There is no better face to put to this trend than Diana Lee. By day she is a librarian with the Toronto Public Library; by night she’s an adventure sports junkie. She’s determined to defy the stereotypes of her profession—instead of meek and mild, she’s a bubbly adventure racer, wilderness tripper, and dragon boat paddler. Paddleboarding has captured her interest above all other sports. Just about every photo blasted out to her Instagram followers and many of the outdoor events she covers for local outdoor magazines feature paddleboarding in some form. Lee just wants everyone to have as much fun on the water as she’s having.
Since 2010, the number of paddleboarders in North America has exploded. According to the Outdoor Industry Association, SUP was the fastest growing outdoor activity from 2013 to 2016, growing at an average rate of 18 percent—or 250,000 participants—per year. Newbies are attracted to the ease of getting on the water—just grab a board, PFD, paddle and go. For some it’s a one-time excursion, but for others— Lee among them—it’s a life-altering passion.
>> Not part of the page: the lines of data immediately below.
Lemma wp_recover_job fs mid prev me w (Φ : bool → World Q → Prop) (Ψ : exc → World Q → Prop) :
  db_wf (w_db w) → synced w → w_committed w = w_db w →
  (∀ e w', recover_refused (w_db w) fs → w_committed w' = w_committed w →
     (w_next_uuid w ≤ w_next_uuid w')%N → Ψ e w') →
  (∀ j w', deserialize_job_payload fs = Ok j →
     (∀ n, db_nodes (w_db w) !! job_node_execution_id j = Some n →
           ne_status n ∈ TERMINAL_NODE_STATUSES) →
     w_committed w' = w_committed w ∨ db_quiet (w_db w) (w_committed w') →
     w_queue w' = w_queue w → (w_next_uuid w ≤ w_next_uuid w')%N → Φ false w') →
  (∀ w' id n d1, (∃ j, deserialize_job_payload fs = Ok j ∧ job_node_execution_id j = id) →
     w_queue w' = w_queue w → w_db w' = w_committed w' → synced w' → s_execs (w_session w') = s_execs (w_session w) →
     (w_next_uuid w ≤ w_next_uuid w')%N →
     db_quiet (w_db w) d1 → db_nodes d1 = db_nodes (w_db w) → db_nodes (w_db w) !! id = Some n →
     ne_status n ∉ TERMINAL_NODE_STATUSES →
     (ne_status n ≠ NRUNNING ∧ db_quiet d1 (w_db w') ∨
      ne_status n = NRUNNING ∧ db_nodes (w_db w') = <[id := set_status NQUEUED n]> (db_nodes d1) ∧
      db_executions (w_db w') = db_executions d1 ∧ db_versions (w_db w') = db_versions d1 ∧
      db_workflows (w_db w') = db_workflows d1 ∧ db_dlq (w_db w') = db_dlq d1) →
     Φ true w') →
  wp (recover_job fs mid prev me) Φ Ψ w.
Proof.
  intros Hwf Hs Hc Herr Hfalse Htrue. unfold recover_job, recover_refused in *. apply wp_bind, wp_lift.
  destruct (deserialize_job_payload fs) as [j|e] eqn:Hj; [|apply Herr; [done|done|lia]].
  apply wp_bind, wp_total. eapply wp_mono; [by apply synced_get_node| |done].
  intros r w1 (-> & Hdb1 & Hc1 & Hs1 & Hobj1 & Hex1 & Hq1 & Hnow1 & Hnx1).
  set (id := job_node_execution_id j) in *.
  destruct (db_nodes (w_db w) !! id) as [n|] eqn:Hn;
    [|apply wp_ret, (Hfalse j); [done|fold id; by rewrite Hn|by left|done|by rewrite Hnx1]].
  apply wp_bind. unfold log_recovery_event, worker_recovered_job.
  match goal with |- wp (add_log ?a ?b ?c ?d ?e ?f) _ _ _ =>
    destruct (log_refers (w_db w1) a b) eqn:Hrefs;
    [destruct (run_add_log a b c d e f w1 Hrefs) as (w2 & Hr2 & Hq2 & Hn2 & Hc2 & Hsn2 & Hse2 & Hnow2 & Hwq2 & Hnx2)
    |pose proof (run_add_log_err a b c d e f w1 Hrefs) as Hr2] end.
  2:{ eapply wp_run_err; [exact Hr2|]. apply Herr; [by rewrite <- Hdb1|done|]. simpl. lia. }
  eapply wp_run; [exact Hr2|]. rewrite Hdb1 in Hq2, Hn2.
  assert (synced w2) as Hs2. { intros i m Hi. rewrite Hn2. rewrite Hsn2 in Hi. rewrite <- Hdb1. by apply Hs1. }
  case_decide as Hterm.
  { apply wp_bind, wp_modify, wp_bind, wp_flush_events. intros w3 Hq3 _. apply wp_ret, (Hfalse j).
    - done.
    - fold id. rewrite Hn. by intros ? [= <-].
    - right. rewrite (qu_committed _ _ Hq3). exact Hq2.
    - rewrite (qu_queue _ _ Hq3). simpl. congruence.
    - rewrite (qu_next _ _ Hq3). simpl. lia. }
  pose proof (dw_node_key _ Hwf _ _ Hn) as Hid. rewrite Hid.
  apply wp_bind. case_decide as Hrun.
  - unfold wp at 1, update_node. rewrite Hn2, Hn.
    apply wp_bind, wp_modify, wp_bind, wp_flush_events. intros w3 Hq3 _. apply wp_ret.
    assert (s_nodes (w_session w2) !! id = Some n) as Hobj2 by (by rewrite Hsn2, Hobj1).
    pose proof (wrote_alter id n (set_status NQUEUED) w2) as Hw.
    rewrite Hn2 in Hw. specialize (Hw Hn Hobj2). destruct Hw.
    destruct (quiet_commit _ _ Hq3) as (Hqu & Hdb & Hsy & Hsx & Hnx).
    apply (Htrue w3 id n (w_db w2)); simpl in *; try done; try (by exists j); try congruence; try lia.
    + by apply Hsy, wr_synced0.
    + right. rewrite (qu_db _ _ Hq3). simpl. by split_and!.
  - apply wp_ret, wp_bind, wp_modify, wp_bind, wp_flush_events. intros w3 Hq3 _. apply wp_ret.
    destruct (quiet_commit _ _ Hq3) as (Hqu & Hdb & Hsy & Hsx & Hnx).
    apply (Htrue w3 id n (w_db w2)); simpl in *; try done; try (by exists j); try congruence; try lia.
    + by apply Hsy.
    + left. split; [done|]. rewrite (qu_db _ _ Hq3). apply db_quiet_refl.
Qed.

(** ** Manual retry *)

(** At most one unresolved dead letter job per node, and only of a dead-lettered node. *)
Record dlq_ok (d : DB) : Prop := {
  do_dead k j : db_dlq d !! k = Some j → dl_resolved_at j = None →
    ∃ n, db_nodes d !! dl_node_execution_id j = Some n ∧ ne_status n = NDEAD_LETTERED;
  do_unique k1 k2 j1 j2 : db_dlq d !! k1 = Some j1 → db_dlq d !! k2 = Some j2 →
    dl_resolved_at j1 = None → dl_resolved_at j2 = None →
    dl_node_execution_id j1 = dl_node_execution_id j2 → k1 = k2
}.

(** The dead letter table after the unresolved job of a node has been resolved. *)
Definition dlq_resolved (id : uuid) (now : datetime) (note : option string)
    (m m' : gmap uuid DeadLetterJob) : Prop :=
  ∀ k, m' !! k = (fun j => if decide (dl_node_execution_id j = id ∧ dl_resolved_at j = None)
                           then resolve_job now note j else j) <$> m !! k.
Lee’s enthusiasm is borderline evangelical. She’s quick to advise me on the best local spots to get on the water. “I paddle everywhere. Often out of Cherry Beach for the sunsets and the skyline, and Kew Balmy Beach for the best unobstructed sunrises,” she tells me.
In just a few minutes of conversation I realize that in my decades of canoeing, kayaking and paddleboarding in this city, I’ve only scratched the surface of the destinations I could go. From the bustling downtown inner harbor, to the secluded waterways of the Toronto Islands, there’s no shortage of hotspots and Lee makes each sound positively dreamy.
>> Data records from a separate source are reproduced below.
(* ===== verification/EngineSpec.v ===== *)
(** * The engine's operations

    [start_execution] up to its commit, [retry_node], [delete_execution], the dead letter
    service, and the isolation of tenants: no operation shows or changes an execution of
    somebody else's workflow. *)

From stdpp Require Import sorting.
From S2P Require Import Prelude Json PyStr Errors Models Registry DagValidator Events Monad Store.
From S2P Require Import LogHelpers StateTransition Tx Machine Publisher Runtime Downstream Complete.
From S2P Require Import Engine Dlq Recovery Abstraction Start Steps System Evolution Invariant.
From S2P Require Import Execute.

Section engine_spec.
Context {Q : Type} `{QueuePublisher Q} {Net : Type} (registry : ExecutorRegistry Net).
Implicit Types (w : World Q).

(** ** Starting *)

(** C20. [start_execution] up to its commit. It succeeds exactly for the owner of a version
    that still validates; then the execution is [RUNNING], its nodes are those of the
    definition, the roots in their first attempt and queued, the others pending, and the
    references returned are those of the roots in the order of the definition. Otherwise
    it raises 404, 403 or the error of the validation, and nothing has happened. *)
Theorem start_create_spec command owner w r w' :
  db_wf (w_db w) → fresh_ids w →
  (∀ v, db_versions (w_db w) !! cmd_workflow_version_id command = Some v →
        definition_wf (wv_definition v) = true) →
  start_create registry command owner w = (r, w') →
  let eid := w_next_uuid w in
  match version_with_workflow (w_db w) (cmd_workflow_version_id command) with
  | None => w' = w ∧ r = Err (EApp (app_error_status "Workflow version not found" "not_found" 404))
  | Some (version, workflow) =>
      if decide (w_owner_api_key_id workflow = owner) then
        match validate_workflow (wv_definition version) registry with
        | Err e => w' = w ∧ r = Err e
        | Ok vr => ∃ roots a, r = Ok (eid, wv_id version, roots) ∧
            db_executions (w_committed w') !! eid =
              Some (mkExecution eid (w_id workflow) (wv_id version) ERUNNING (Some (w_now w)) None None
                      (Some (cmd_input_payload command)) None) ∧
            (∀ e, e ≠ eid → db_executions (w_committed w') !! e = db_executions (w_db w) !! e) ∧
            abs (w_committed w') eid = Some a ∧ m_initial (wv_definition version) a ∧
            Forall2 (fun x id => ∃ n, db_nodes (w_committed w') !! id = Some n ∧
                       ne_execution_id n = eid ∧ ne_node_id n = x ∧ ne_status n = NQUEUED)
              (filter (fun x => x ∈ root_nodes vr) (node_ids (wv_definition version))) roots
        end
      else w' = w ∧ r = Err (EApp (app_error_status "Unauthorized access to workflow" "unauthorized" 403))
  end.
Proof.
  intros Hwf Hfresh Hdefs Hrun eid.
  refine (wp_adequate _ (fun r w' => match version_with_workflow _ _ with None => _ | Some _ => _ end)
    _ _ _ Hrun _).
  apply wp_start_create; [done|done|done|..].
  - intros version workflow vr refs t w1 Hvw Hown Hv [Ht Hf Hi He Hd Hfr Hrefs]. rewrite Hvw.
    rewrite decide_True by done. rewrite Hv.
    assert (db_wf (w_db w1)) as Hwf1.
    { assert (∃ v, db_versions (w_db w) !! cmd_workflow_version_id command = Some v ∧
              db_workflows (w_db w) !! wv_workflow_id v = Some workflow ∧ v = version) as
        (v & Hver & Hwfl & ->).
      { unfold version_with_workflow in Hvw. destruct (db_versions _ !! _) as [v|]; [|done].
        simpl in Hvw. destruct (db_workflows _ !! wv_workflow_id v) as [wfl|] eqn:Hw; [|done].
        simpl in Hvw. injection Hvw as -> ->. by exists version. }
      eapply in_tx_db_wf; [exact Hwf|exact Hf|exact Ht|by rewrite He| |].
      - exists version, workflow. rewrite He. simpl. rewrite (dw_workflow_key _ Hwf _ _ Hwfl).
        rewrite (dw_version_key _ Hwf _ _ Hver). by split_and!.
      - intros k j. rewrite Hd. by left. }
    exists refs, (abs_tx t). split_and!; simpl.
    + done.
    + pose proof (it_exec _ _ _ Ht) as Hx. rewrite He in Hx. exact Hx.
    + apply Hf.
    + by apply in_tx_abs.
    + done.
    + eapply Forall2_impl; [exact Hrefs|]. intros x id (n & Hn & <- & Hst). exists n.
      apply (it_rows _ _ _ Ht) in Hn as (? & _ & ? & ?). done.
  - intros e. destruct (version_with_workflow _ _) as [[version workflow]|]; [|by intros ->].
    case_decide; [|by intros ->]. by intros ->.
Qed.

(** ** Retrying *)

(** C21. [retry_node] up to its commit. For an execution that is not the caller's, or a node
    that it does not have, it raises 404; for a node that is not dead-lettered,
    [invalid_state]; it raises nothing else and then commits nothing. On success the node
    is queued for one more attempt, its open dead letter job is resolved, and every other
    row stays; in particular the execution keeps its status, also when that is [FAILED]. *)
Theorem retry_requeue_spec eid x owner w r w' :
  db_wf (w_db w) → dlq_ok (w_db w) → synced w → retry_requeue eid x owner w = (r, w') →
  match r with
  | Ok (id, _) => ∃ n, rows_of (w_db w) eid !! x = Some n ∧ id = ne_id n ∧
      owns_execution (w_db w) eid owner = true ∧ ne_status n = NDEAD_LETTERED ∧
      db_nodes (w_committed w') = <[id := entered (w_now w) NQUEUED n]> (db_nodes (w_db w)) ∧
      db_executions (w_committed w') = db_executions (w_db w) ∧
      dlq_resolved id (w_now w) (Some "Manually retried via API"%string)
        (db_dlq (w_db w)) (db_dlq (w_committed w'))
  | Err e => w_committed w' = w_committed w ∧ ∃ a, e = EApp a ∧
      (if owns_execution (w_db w) eid owner then
         match rows_of (w_db w) eid !! x with
         | Some n => ne_status n ≠ NDEAD_LETTERED ∧ ae_code a = "invalid_state"%string
         | None => ae_code a = "not_found"%string
         end
       else ae_code a = "not_found"%string)
  end.
Proof.
  intros Hwf Hdlq Hs Hrun.
  refine (wp_adequate _ (fun r w' => match r with Ok (id, _) => _ | Err e => _ end) _ _ _ Hrun _).
  apply wp_retry_requeue; [done|done|done|..].
  - intros e a w1 He Hc _ Hcase. split; [done|]. by exists a.
  - intros n m' w0 w1 e Hrow Hst Hown [Hdb0 _ _ _] Hw Hm'. exists n. simpl.
    rewrite (wr_nodes _ _ _ _ Hw), (wr_execs _ _ _ _ Hw), Hdb0. split_and!; done.
Qed.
Lee also enthusiastically rhymes off a dozen things to do on a paddleboard, from nighttime excursions to day-long trips to camping—an inflatable board makes a great air mattress, she tells me. Then there’s wave surfing, paddling with pets, winter paddling, downwinding, racing, yoga, and her latest passion—SUP fishing. She hasn’t caught any of Lake Ontario’s fabled salmon, pike or largemouth yet, but she persists.
As Lee’s experiences attest, just about anything you can do on a SUP, you can do in the city. “You can drop in wherever and whenever, regardless of your lifestyle on land,” she says.
Paddleboards—particularly inflatables—tend to be more manageable than kayaks and canoes in space-strapped and condo-dense cityscapes.
“And the real benefit to paddling in the city is that you don’t have to get on the highway to get on the water,” says Lee. “It’s a far more accessible way for far more people to get those same feelings of tranquility and relaxation that a wilderness experience provides.”
It’s an increasingly common sentiment. With more than half-a-dozen new SUP-specific businesses opening over the last five or so years, Toronto has joined the likes of Thunder Bay, Minneapolis and Chicago, lakeside cities with flourishing freshwater paddleboard scenes. These communities are united by passionate paddlers, small business owners and grassroots social activities.
The popularity of paddling is its own positive feedback loop. Enthusiasts are ambassadors, bringing more people out to enjoy the lake, which in turn draws more businesses, more paddling infrastructure, and ultimately, even more people to the water’s edge.
DIANA LEE AND JANNA VAN HOOF ON A SUNNY FALL DAY IN THE CITY. | Photo: Matt Stetson
The SUPGirlz
Businesses stoking the passion for beginners play a key role. Lee first saw paddleboarders while vacationing in Hawaii. She thought those people learning to surf on bigger boards and with paddles in their hands were onto something. It wasn’t until she was back home in Toronto that she got hooked by taking a course with SUPGirlz, Janna Van Hoof ’s local school.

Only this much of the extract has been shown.